Challenges and Responses in the Practice of Large Language Models

  • Author(s): Hongyin Zhu

Challenges and Responses in the Practice of Large Language Models

The paper “Challenges and Responses in the Practice of Large Language Models” explores the practical issues encountered when deploying large language models (LLMs) and the strategies developed to address these challenges. As LLMs become more prevalent in various applications, they face significant hurdles such as high computational costs, data privacy concerns, and the potential for generating biased or harmful content. The paper discusses how these challenges impact the scalability and ethical use of LLMs in real-world scenarios. It also examines the responses from the research community and industry to mitigate these issues, including advancements in model efficiency, techniques for ensuring data privacy, and methods for reducing bias in generated outputs. By analyzing current practices and solutions, the paper provides a comprehensive overview of the state of LLM deployment, highlighting both the progress made and the areas that require further attention. This work serves as a valuable resource for researchers and practitioners aiming to optimize the use of LLMs while addressing the associated ethical and technical challenges.

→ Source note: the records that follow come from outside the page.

Lemma requested_applies_nothing : keeps (avoids applies_phases) requested_phase_selection.
Proof.
  unfold requested_phase_selection, first_supported_phase_selection, attr. avoids_tac; apply supported_applies_nothing.
Qed.

Lemma phase_paths_apply_nothing t : keeps (avoids applies_phases) (publish_phase_selection_paths t).
Proof.
  unfold publish_phase_selection_paths, supported_phase_selection_text, port_supported_phase_selections, active_phase_selection, attr.
  avoids_tac; first [apply requested_applies_nothing | apply supported_applies_nothing | by apply publish_avoids].
Qed.

Lemma may_be_on_applies_nothing : keeps (avoids applies_phases) relay_may_be_on_for_cutover.
Proof.
  unfold relay_may_be_on_for_cutover, get_worker_snapshot, fresh_confirmed_relay_output, relay_status_freshness_seconds,
    fresh_last_output, attr, time_now. avoids_tac.
Qed.

(** The part of the handler before the phases are commanded. *)
Lemma applies_nothing_not_in s s' selection answer : avoids applies_phases s s' ->
  (ApplyPhaseSelection selection, answer) ∈ pt_log s' -> (ApplyPhaseSelection selection, answer) ∈ pt_log s.
Proof. intros (l & -> & Hf) [H|H]%elem_of_app; [done|]. rewrite Forall_forall in Hf. by specialize (Hf _ H). Qed.

(** What the handler does after it commanded the phases. *)
Lemma after_apply_applies_nothing (applied : string) t :
  keeps (avoids applies_phases) (set_requested_phase_selection (VStr applied);; set_active_phase_selection (VStr applied);;
    publish_phase_selection_paths t;; state_summary;; mret tt).
Proof.
  unfold set_requested_phase_selection, set_active_phase_selection, first_supported_phase_selection, state_summary.
  avoids_tac; first [apply requested_applies_nothing | apply supported_applies_nothing | apply phase_paths_apply_nothing].
Qed.

(** A step that commands no phases is passed before they are commanded. *)
Lemma reaches {A B} (m : M WriteControllerPort A) (f : A -> M WriteControllerPort B) s selection answer :
  keeps (avoids applies_phases) m -> (ApplyPhaseSelection selection, answer) ∉ pt_log s ->
  (ApplyPhaseSelection selection, answer) ∈ pt_log (snd ((m ≫= f) s)) ->
  exists a s1, m s = (Ok a, s1) /\ (ApplyPhaseSelection selection, answer) ∉ pt_log s1 /\ (m ≫= f) s = f a s1.
Proof.
  intros Hm Hn Hin. specialize (Hm s). unfold mbind, M_bind in *. destruct (m s) as [[a|e] s1]; cbn [snd] in *.
  - exists a, s1. split_and!; [done | | done]. intros H. by apply Hn, (applies_nothing_not_in s s1).
  - destruct Hn. by apply (applies_nothing_not_in s s1).
Qed.

(** The command itself. *)
Lemma apply_is_logged {B} (k : string -> M WriteControllerPort B) selection wanted answer s :
  (forall applied, keeps (avoids applies_phases) (k applied)) ->
  (ApplyPhaseSelection selection, answer) ∉ pt_log s ->
  (ApplyPhaseSelection selection, answer) ∈ pt_log (snd ((apply_phase_selection wanted ≫= k) s)) ->
  selection = wanted /\ exists rest,
    pt_log (snd ((apply_phase_selection wanted ≫= k) s)) = pt_log s ++ (ApplyPhaseSelection selection, answer) :: rest.
Proof.
  intros Hk Hn. unfold apply_phase_selection, lift, mbind, M_bind.
  destruct (outside_log (ApplyPhaseSelection wanted) s) as (a & v & ->).
  set (s1 := mkPort v _ _ _). assert (forall s2, avoids applies_phases s1 s2 -> (ApplyPhaseSelection selection, answer) ∈ pt_log s2 ->
    selection = wanted /\ exists rest, pt_log s2 = pt_log s ++ (ApplyPhaseSelection selection, answer) :: rest) as Hs.
  { intros s2 (l & Hl & Hf) Hin. rewrite Hl in Hin |- *. cbn [pt_log s1] in *. rewrite <- app_assoc in *.
    apply elem_of_app in Hin as [Hin|[Hin|Hin]%elem_of_app]; [done | |].
    - apply list_elem_of_singleton in Hin as [= -> ->]. by split; [|eexists].
    - rewrite Forall_forall in Hf. by specialize (Hf _ Hin). }
  destruct a as [x|e]; [|by apply Hs]. destruct (require_str x) as [applied|e]; [|by apply Hs]. apply Hs, Hk.
Qed.

(** *** What the world answered *)

(** The calls [l], made after those of [log] with the attributes [v], got these answers and left the attributes [v']. *)
Inductive played : list (outside_call * res pyval) -> service -> list (outside_call * res pyval) -> service -> Prop :=
  | played_nil log v : played log v [] v
  | played_cons log v c a v1 l v' :
      respond log c v = (a, v1) -> played (log ++ [(c, a)]) v1 l v' -> played log v ((c, a) :: l) v'.

Lemma played_app log v l1 v1 l2 v2 : played log v l1 v1 -> played (log ++ l1) v1 l2 v2 -> played log v (l1 ++ l2) v2.
Proof.
  intros H. revert l2 v2. induction H as [log v | log v c a v1 l v' Hr _ IH]; intros l2 v2; [by rewrite app_nil_r|].
  intros H2. cbn [app]. eapply played_cons; [exact Hr|]. apply IH. by rewrite <- app_assoc.
Qed.

(** A part of a run that only calls the world: its calls and answers, and the attributes after it. *)
Definition replays s l s' : Prop := pt_log s' = pt_log s ++ l /\ played (pt_log s) (pt_service s) l (pt_service s').
Definition only_calls s s' : Prop := exists l, replays s l s'.

Lemma replays_app s1 l1 s2 l2 s3 : replays s1 l1 s2 -> replays s2 l2 s3 -> replays s1 (l1 ++ l2) s3.
Proof.
  intros [H1 P1] [H2 P2]. split; [by rewrite H2, H1, app_assoc|]. eapply played_app; [exact P1|]. by rewrite <- H1.
Qed.

#[export] Instance only_calls_preorder : PreOrder only_calls.
Proof.
  split; [intros s; exists []; split; [by rewrite app_nil_r | constructor]|].
  intros s1 s2 s3 [l1 H1] [l2 H2]. exists (l1 ++ l2). by eapply replays_app.
Qed.

Lemma outside_replays c s : replays s [(c, fst (outside c s))] (snd (outside c s)).
Proof.
  unfold outside, replays. destruct (respond (pt_log s) c (pt_service s)) as [a v] eqn:E. cbn.
  split; [done|]. eapply played_cons; [exact E | constructor].
Qed.

Lemma outside_only_calls c : keeps only_calls (outside c).
Proof. intros s. eexists. apply outside_replays. Qed.

Ltac calls_tac := keeps_go ltac:(first [ apply outside_only_calls | by intros ? ]); try reflexivity.

Lemma supported_only_calls : keeps only_calls supported_phase_selections.
Proof. unfold supported_phase_selections, attr, time_now. calls_tac. Qed.

Lemma normalize_only_calls value : keeps only_calls (port_normalize_phase_selection value).
Proof. unfold port_normalize_phase_selection, first_supported_phase_selection. calls_tac; apply supported_only_calls. Qed.

Lemma may_be_on_only_calls : keeps only_calls relay_may_be_on_for_cutover.
Proof.
  unfold relay_may_be_on_for_cutover, get_worker_snapshot, fresh_confirmed_relay_output, relay_status_freshness_seconds,
    fresh_last_output, attr, time_now. calls_tac.
Qed.

Lemma only_calls_run {A} (m : M WriteControllerPort A) r s s' : keeps only_calls m -> m s = (r, s') -> exists l, replays s l s'.
Proof. intros Hm E. specialize (Hm s). by rewrite E in Hm. Qed.

(** The selections the hardware supports: those configured, without one that is locked out. *)
Definition supported_from (v v' : service) (now : float) : res (list PhaseSelection) :=
  effective_supported_phase_selections
    (VTuple (map phase_val (normalize_phase_selection_tuple (getattr "supported_phase_selections" (VTuple [VStr "P1"]) v) [P1])))
    (getattr "_phase_switch_lockout_selection" VNone v') (getattr "_phase_switch_lockout_until" VNone v') now.

Lemma supported_run s s' supported : supported_phase_selections s = (Ok supported, s') ->
  exists clock now, replays s [(TimeNow, Ok clock)] s' /\ py_float clock = Ok now /\
    supported_from (pt_service s) (pt_service s') now = Ok supported.
Proof.
  unfold supported_phase_selections. intros (configured & s1 & [= <- <-] & H)%run_ok.
  apply run_ok in H as (now & s2 & Ht & H). unfold time_now in Ht. apply run_ok in Ht as (clock & s3 & Hc & Ht).
  unfold lift in Ht. injection Ht as Hnow <-.
  apply run_ok in H as (ls & s4 & [= <- <-] & H). apply run_ok in H as (lu & s5 & [= <- <-] & H).
  unfold lift in H. injection H as H <-. exists clock, now. pose proof (outside_replays TimeNow s) as Hr. rewrite Hc in Hr. by split_and!.
Qed.

Lemma requires_run s s' requires : phase_selection_requires_pause s = (Ok requires, s') ->
  exists answer, replays s [(PhaseSelectionRequiresPause, Ok answer)] s' /\ requires = py_bool answer.
Proof.
  unfold phase_selection_requires_pause, fmap, M_fmap. pose proof (outside_replays PhaseSelectionRequiresPause s) as Hr.
  destruct (outside PhaseSelectionRequiresPause s) as [[x|e] s1] eqn:E; [|done]. intros [= <- <-]. by exists x.
Qed.

Lemma pause_answered (requires : bool) s s' :
  (if requires then relay_may_be_on_for_cutover else mret false) s = (Ok false, s') ->
  exists readings, replays s readings s' /\
    (requires = false /\ readings = [] \/ requires = true /\ known_off readings (pt_service s')).
Proof.
  destruct requires; [|intros [= <-]; exists []; split; [split; [by rewrite app_nil_r | constructor] | by left]].
  intros E. destruct (only_calls_run _ _ _ _ may_be_on_only_calls E) as (l & Hl & Hp).
  apply relay_taken_for_off in E as (readings & Hr & Hoff). rewrite Hl in Hr. apply app_inv_head in Hr as ->.
  exists readings. split; [by split | by right].
Qed.

(** Why a phase selection may be commanded, in the order of the calls: the hardware supports it by the time of the
    last clock reading; then the hardware says whether it needs a pause, and if it does, the relay is known to be off. *)
Definition safe_selection s (selection : string) (calls : list (outside_call * res pyval)) (v : service) : Prop :=
  exists earlier clock pause readings v0 v1 now supported,
    calls = earlier ++ [(TimeNow, Ok clock); (PhaseSelectionRequiresPause, Ok pause)] ++ readings /\
    played (pt_log s) (pt_service s) earlier v0 /\
    played (pt_log s ++ earlier) v0 [(TimeNow, Ok clock)] v1 /\
    py_float clock = Ok now /\ supported_from v0 v1 now = Ok supported /\ selection ∈ map phase_text supported /\
    (py_bool pause = false /\ readings = [] \/ py_bool pause = true /\ known_off readings v).

Lemma safe_prefix s s1 s2 s3 s4 selection supported requires readings :
  only_calls s s1 -> supported_phase_selections s1 = (Ok supported, s2) -> selection ∈ map phase_text supported ->
  phase_selection_requires_pause s2 = (Ok requires, s3) -> replays s3 readings s4 ->
  (requires = false /\ readings = [] \/ requires = true /\ known_off readings (pt_service s4)) ->
  exists calls, replays s calls s4 /\ safe_selection s selection calls (pt_service s4).
Proof.
  intros [earlier He] (clock & now & Hc & Hnow & Hs)%supported_run Hin (pause & Hp & ->)%requires_run Hr Hcase.
  eexists. split; [eapply replays_app; [exact He | eapply replays_app; [exact Hc | eapply replays_app; [exact Hp | exact Hr]]]|].
  exists earlier, clock, pause, readings, (pt_service s1), (pt_service s2), now, supported.
  destruct He as [Hl He], Hc as [_ Hc]. rewrite Hl in Hc. by split_and!.
Qed.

PEDAL: Enhancing Greedy Decoding with Large Language Models using Diverse Exemplars

  • Author(s): Sumanth Prabhu

High level overview of PEDAL (Prompts based on Exemplar Diversity Aggregated using an LLM)

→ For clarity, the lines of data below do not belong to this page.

(* ===== verification/EssConfig.v ===== *)
(** * ESS balance: configuration and initial state

    [bootstrap/config_auto_timing_victron_bias*.py] read the settings of the bias from the
    configuration file, and [runtime/setup_support.py] sets its runtime attributes.  The section of
    the file is a function from a key to the text it holds. *)

From S2P Require Import Prelude PyFloat PyValue OrderedMap EssSources.

(** How a setting is converted, with the text that stands for a missing one. *)
Inductive conversion := ToBool (dflt : string) | ToText (dflt : string) | ToLower (dflt : string) | ToFloat (dflt : string) | ToInt (dflt : string).

Section config.
(** The section of the configuration file. *)
Variable defaults : string -> option string.

(** bootstrap/config_shared.py: _config_value *)
Definition config_value (key fallback : string) : string := default fallback (defaults key).

Definition converted (key : string) (how : conversion) : res pyval :=
  match how with
  | ToBool dflt => Ok (VBool (str_in (py_lower (py_strip (config_value key dflt))) ["1"; "true"; "yes"; "on"]))
  | ToText dflt => Ok (VStr (py_strip (config_value key dflt)))
  | ToLower dflt => Ok (VStr (py_lower (py_strip (config_value key dflt))))
  | ToFloat dflt => x ← float_of_text (config_value key dflt); mret (VFloat x)
  | ToInt dflt => n ← int_of_text (config_value key dflt); mret (VInt n)
  end.

(** [svc.name = convert(_config_value(defaults, key, fallback))] for each setting in turn. *)
Fixpoint load_settings (settings : list (string * string * conversion)) : M ess unit :=
  match settings with
  | [] => mret tt
  | (name, key, how) :: settings' =>
    value ← lift (converted ("AutoBatteryDischargeBalanceVictronBias" ++ key)%string how);
    set_attr (cfg name) value;;
    load_settings settings'
  end.

(** bootstrap/config_auto_timing_victron_bias_base.py: load_victron_bias_base_config *)
Definition load_victron_bias_base_config : M ess unit := load_settings
  [("enabled", "Enabled", ToBool "0"); ("source_id", "SourceId", ToText "");
   ("base_setpoint_watts", "BaseSetpointWatts", ToFloat "50.0"); ("deadband_watts", "DeadbandWatts", ToFloat "100.0");
   ("activation_mode", "ActivationMode", ToLower "always"); ("support_mode", "SupportMode", ToLower "allow_experimental")].

(** bootstrap/config_auto_timing_victron_bias_pid.py: load_victron_bias_pid_config *)
Definition load_victron_bias_pid_config : M ess unit := load_settings
  [("kp", "Kp", ToFloat "0.2"); ("ki", "Ki", ToFloat "0.02"); ("kd", "Kd", ToFloat "0.0");
   ("integral_limit_watts", "IntegralLimitWatts", ToFloat "250.0"); ("max_abs_watts", "MaxAbsWatts", ToFloat "500.0");
   ("ramp_rate_watts_per_second", "RampRateWattsPerSecond", ToFloat "50.0");
   ("min_update_seconds", "MinUpdateSeconds", ToFloat "2.0")].

(** bootstrap/config_auto_timing_victron_bias_apply.py: load_victron_bias_auto_apply_config *)
Definition load_victron_bias_auto_apply_config : M ess unit := load_settings
  [("auto_apply_enabled", "AutoApplyEnabled", ToBool "0"); ("auto_apply_min_confidence", "AutoApplyMinConfidence", ToFloat "0.85");
   ("auto_apply_min_profile_samples", "AutoApplyMinProfileSamples", ToInt "3");
   ("auto_apply_min_stability_score", "AutoApplyMinStabilityScore", ToFloat "0.75");
   ("auto_apply_blend", "AutoApplyBlend", ToFloat "0.25");
   ("observation_window_seconds", "ObservationWindowSeconds", ToFloat "30.0")].

(** bootstrap/config_auto_timing_victron_bias_safety.py: load_victron_bias_safety_config *)
Definition load_victron_bias_safety_config : M ess unit := load_settings
  [("oscillation_lockout_enabled", "OscillationLockoutEnabled", ToBool "1");
   ("oscillation_lockout_window_seconds", "OscillationLockoutWindowSeconds", ToFloat "120.0");
   ("oscillation_lockout_min_direction_changes", "OscillationLockoutMinDirectionChanges", ToInt "3");
   ("oscillation_lockout_duration_seconds", "OscillationLockoutDurationSeconds", ToFloat "180.0");
   ("rollback_enabled", "RollbackEnabled", ToBool "1");
   ("rollback_min_stability_score", "RollbackMinStabilityScore", ToFloat "0.45");
   ("require_clean_phases", "TelemetryRequireCleanPhases", ToBool "1")].

(** bootstrap/config_auto_timing_victron_bias.py: load_victron_bias_policy *)
Definition load_victron_bias_policy : M ess unit :=
  load_victron_bias_base_config;; load_victron_bias_pid_config;; load_victron_bias_auto_apply_config;;
  load_victron_bias_safety_config.

End config.

(** runtime/setup_support.py: initialize_victron_balance_runtime_state *)
Definition initialize_victron_balance_runtime_state : M ess unit :=
  let zero name := (rt name, VFloat f0) in
  let none name := (rt name, VNone) in
  let text name := (rt name, VStr "") in
  let no name := (rt name, VBool false) in
  let count name := (rt name, VInt 0) in
  let empty name := (rt name, VDict []) in
  set_attrs
    [zero "pid_last_error_w"; none "pid_last_at"; zero "pid_integral_output_w"; zero "pid_last_output_w";
     none "last_write_at"; none "last_setpoint_w"; text "active_learning_profile_key";
     text "active_learning_profile_action_direction"; text "active_learning_profile_site_regime";
     text "active_learning_profile_direction"; text "active_learning_profile_day_phase";
     text "active_learning_profile_reserve_phase"; text "active_learning_profile_ev_phase";
     text "active_learning_profile_pv_phase"; text "active_learning_profile_battery_limit_phase";
     empty "learning_profiles"; count "auto_apply_generation"; none "auto_apply_observe_until";
     text "auto_apply_last_applied_param"; none "auto_apply_last_applied_at"; (rt "recent_action_changes", VList []);
     text "last_action_direction"; none "oscillation_lockout_until"; text "oscillation_lockout_reason";
     empty "last_stable_tuning"; none "last_stable_at"; text "last_stable_profile_key"; empty "conservative_tuning";
     none "auto_apply_suspend_until"; text "auto_apply_suspend_reason"; no "safe_state_active"; text "safe_state_reason";
     none "telemetry_last_command_at"; none "telemetry_last_command_setpoint_w"; none "telemetry_last_command_error_w";
     text "telemetry_last_command_profile_key"; no "telemetry_command_response_recorded";
     no "telemetry_command_overshoot_recorded"; no "telemetry_command_settled_recorded";
     none "telemetry_response_delay_seconds"; count "telemetry_delay_samples"; none "telemetry_estimated_gain";
     count "telemetry_gain_samples"; none "telemetry_last_observed_error_w"; none "telemetry_last_observed_at";
     no "telemetry_overshoot_active"; count "telemetry_overshoot_count"; none "overshoot_cooldown_until";
     text "overshoot_cooldown_reason"; no "telemetry_settling_active"; count "telemetry_settled_count";
     none "telemetry_stability_score"; none "telemetry_last_grid_interaction_w"; none "telemetry_last_ac_power_w";
     none "telemetry_last_ev_power_w"].

(** A service that read [section] and set up its runtime attributes; its source objects have the ids [ids]. *)
Definition started (section : list (string * string)) (ids : list pyval) : ess :=
  snd ((load_victron_bias_policy (fun key => table_get key section);; initialize_victron_balance_runtime_state)
         (mkEss ∅ (Some ids) [] [])).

The paper “PEDAL: Enhancing Greedy Decoding with Large Language Models Using Diverse Exemplars” introduces a novel approach to improving text generation in large language models (LLMs). Traditional self-ensembling techniques like self-consistency have shown significant accuracy improvements but come with high inference costs due to generating numerous output tokens. These techniques also rely on an effective answer extraction process to consolidate multiple outputs. Recent research indicates that diverse exemplars in prompts can enhance the diversity of LLM outputs. PEDAL (Prompts based on Exemplar Diversity Aggregated Using LLMs) is a hybrid self-ensembling method that integrates diverse exemplar-based prompts with LLM-based aggregation to boost performance. The paper demonstrates that PEDAL achieves higher accuracy than greedy decoding methods while maintaining lower inference costs compared to self-consistency approaches. Experiments conducted on the SVAMP and ARC datasets validate these findings, highlighting PEDAL’s effectiveness in balancing accuracy and efficiency. This approach offers a promising direction for optimizing text generation in LLMs, making it a valuable contribution to the field of natural language processing.